Do we need AI governance if we're only running a single AI pilot?
If that pilot processes, stores, or transmits CUI, it falls within the CMMC assessment boundary under current requirements — the 110 NIST SP 800-171 Rev 2 controls apply regardless of whether the system is labeled 'pilot' or 'production.' The forthcoming Section 1513 framework will add AI-specific requirements on top of that existing baseline. Governance obligations are triggered by what the system touches, not by what the organization calls it.
What AI governance documentation should we start building now before the Section 1513 framework is finalized?
The highest-leverage starting point is architecting the system to tag every AI interaction with six metadata elements: source data lineage, model version, timestamp, user identity, confidence score, and human approval authority. This metadata structure satisfies current CMMC Level 2 audit requirements for systems processing CUI and anticipates the traceability standards that Section 1513 will formalize based on the direction established in the legislative text and the NIST AI Risk Management Framework.
Will the NDAA Section 1513 framework apply to all defense subcontractors, or only primes?
Section 1513 directs the DoW to incorporate AI security requirements into CMMC and DFARS — both of which utilize flow-down contract clauses that extend compliance obligations from primes to subcontractors. The scope of applicability will follow these established flow-down mechanisms, meaning any subcontractor handling CUI and deploying AI systems should anticipate inclusion in the framework's requirements.
How is AI governance different from regular CMMC compliance?

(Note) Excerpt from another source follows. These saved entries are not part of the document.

(** [_load_config_from_db], on the configuration built so far. A
    [json.loads] that fails on the priority ends the loading (the outer
    [except]); one that fails on the disabled engines gives []. A
    configuration without the key "disabled_engines" reads as []. *)
Definition _load_config_from_db (c : config) (st : store) : config :=
  let saved_priority := system_configs st !! "asr_priority" in
  let after_priority :=
    if truthy saved_priority
    then match json_loads (default "" saved_priority) with
         | Some p => Some (Config p (strict_mode c) (active_engine c)
                                  (disabled_engines c))
         | None => None
         end
    else Some c in
  match after_priority with
  | None => c
  | Some c1 =>
      let c2 := match system_configs st !! "asr_strict_mode" with
                | Some saved_strict =>
                    Config (priority c1)
                           (bool_decide (Downloaders.lower saved_strict = "true"))
                           (active_engine c1) (disabled_engines c1)
                | None => c1
                end in
      let saved_engine := system_configs st !! "asr_active_engine" in
      let c3 := if truthy saved_engine
                then Config (priority c2) (strict_mode c2) saved_engine
                            (disabled_engines c2)
                else c2 in
      let saved_disabled := system_configs st !! "asr_disabled_engines" in
      Config (priority c3) (strict_mode c3) (active_engine c3)
             (if truthy saved_disabled
              then default [] (json_loads (default "" saved_disabled))
              else [])
  end.

End Config.

End ASRClientConfig.

(** ** Manual deletion and integrity checks of the media cache:
    app/services/media_cache.py, app/db/media_cache_entries.py *)

Module MediaCacheIntegrity.
Import Store MediaCacheService.

#[global] Instance cache_entry_eq_dec : EqDecision cache_entry.
Proof. solve_decision. Defined.

(** ORDER BY cached_at DESC; rows with equal timestamps come in an
    order SQLite does not fix, here the one of this insertion sort. *)
Fixpoint insert_by_cached_at_desc (e : cache_entry) (l : list cache_entry)
    : list cache_entry :=
  match l with
  | [] => [e]
  | x :: rest =>
      if (cached_at x <? cached_at e)%Z then e :: l
      else x :: insert_by_cached_at_desc e rest
  end.

(** app/db/media_cache_entries.py *)
Definition get_cache_entries (s : string) (st : store) : list cache_entry :=
  foldr insert_by_cached_at_desc []
        (List.filter (fun e => bool_decide (source_id e = s))
                     (media_cache_entries st)).

(** DELETE ... WHERE source_id = ?; the result is [cursor.rowcount]. *)
Definition delete_all_cache_entries (s : string) (st : store) : Z * store :=
  (Z.of_nat (length (List.filter (fun e => bool_decide (source_id e = s))
                                 (media_cache_entries st))),
   set_entries (List.filter (fun e => negb (bool_decide (source_id e = s)))
                            (media_cache_entries st)) st).

(** The body of [for entry in entries] in [delete_cache_for_video]. *)
Definition delete_entry_file (acc : bool * store) (entry : cache_entry)
    : bool * store :=
  let '(deleted, st) := acc in
  if exists_ (media_path entry) st
  then (true, remove (media_path entry) st)
  else (deleted, st).

Definition delete_cache_for_video (s : string) (st : store) : bool * store :=
  let entries := get_cache_entries s st in
  let '(deleted, st1) := foldl delete_entry_file (false, st) entries in
  (deleted, (delete_all_cache_entries s st1).2).

(** [scan_integrity]: the rows whose file is missing, and the files of
    the cache directory that no row records, each with its size. The
    files are listed in the order of [os.listdir], which is not fixed;
    here it is the order of the map. The [id] column of a row is not
    represented. *)
Definition db_orphans (st : store) : list cache_entry :=
  List.filter (fun e => negb (exists_ (media_path e) st)) (media_cache_entries st).

Definition fs_orphans (st : store) : list (string * Z) :=
  map_to_list (filter (fun kv => is_orphan st kv.1 = true) (files st)).

Definition scan_integrity (st : store)
    : list cache_entry * list (string * Z) :=
  (db_orphans st, fs_orphans st).

(** [delete_db_orphans()], as [sync_integrity] calls it: every row of
    the report is deleted. (The selection by [target_ids] needs the
    [id] column.) *)
Definition delete_db_orphans (st : store) : Z * store :=
  let candidates := (scan_integrity st).1 in
  (Z.of_nat (length candidates),
   set_entries (list_difference (media_cache_entries st) candidates) st).

(** The file name of a path of the cache directory. *)
Definition filename_of (path : string) : string :=
  default path (drop_prefix (MEDIA_CACHE_DIR +:+ "/") path).

(** The body of [for item in candidates] in [delete_fs_orphans]. *)
Definition delete_fs_orphan (target_filenames : option (list string))
    (acc : (Z * Z) * store) (item : string * Z) : (Z * Z) * store :=
  let '((count, freed), st) := acc in
  let skip := match target_filenames with
              | Some names => negb (bool_decide (filename_of item.1 ∈ names))
              | None => false
              end in
  if skip then acc
  else if exists_ item.1 st
       then ((count + 1, freed + item.2)%Z, remove item.1 st)
       else acc.

Definition delete_fs_orphans (target_filenames : option (list string))
    (st : store) : (Z * Z) * store :=
  foldl (delete_fs_orphan target_filenames) ((0, 0)%Z, st)
        (scan_integrity st).2.

(** The dictionary [sync_integrity] returns; [details] holds the
    texts of its "action" entries. *)
Record sync_report : Type := SyncReport {
  db_cleaned : Z;
  orphans_found : Z;
  fs_cleaned : Z;
  details : list string
}.

Definition sync_integrity (delete_orphans : bool) (st : store)
    : sync_report * store :=
  let '(db_cleaned_, st1) := delete_db_orphans st in
  let orphans_found_ := Z.of_nat (length (scan_integrity st1).2) in
  let '((fs_cleaned_count, fs_cleaned_bytes), st2) :=
    if delete_orphans then delete_fs_orphans None st1
    else ((0, 0)%Z, st1) in
  let details1 :=
    if (0 <? db_cleaned_)%Z
    then ["Removed " +:+ str_of_Z db_cleaned_ +:+ " missing DB entries"]
    else [] in
  let details2 :=
    if (0 <? fs_cleaned_count)%Z
    then ["Deleted " +:+ str_of_Z fs_cleaned_count +:+ " orphan files ("
          +:+ str_of_Z fs_cleaned_bytes +:+ " bytes)"]
    else if (0 <? orphans_found_)%Z
    then ["Found " +:+ str_of_Z orphans_found_
          +:+ " orphan files (files not in DB)"]
    else [] in
  (SyncReport db_cleaned_ orphans_found_ fs_cleaned_count
              (details1 ++ details2),
   st2).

CMMC Level 2's 110 NIST SP 800-171 controls address information system security broadly — access management, incident response, configuration management, and related domains. AI governance adds requirements specific to AI system characteristics: model versioning and change tracking, inference-level traceability, data lineage through training and retrieval pipelines, human-in-the-lead validation for safety-critical or compliance-sensitive outputs, and continuous monitoring for model drift. Section 1513 will formalize these AI-specific governance layers on top of the existing CMMC baseline rather than replacing it.
Can we retrofit AI governance into systems that are already deployed?
Retrofitting is technically possible but substantially more expensive and disruptive than building governance from inception. Audit trail metadata capture must be embedded at the inference layer — the point where the AI system generates its outputs — to be reliable and tamper-resistant. Adding this capability to a production system requires modifying inference pipelines, revalidating data integrations, retraining operations staff on new workflows, and potentially re-architecting access controls. Building governance into the initial architecture typically represents a fraction of total deployment cost, while retrofitting can approach or exceed the original deployment investment depending on system complexity.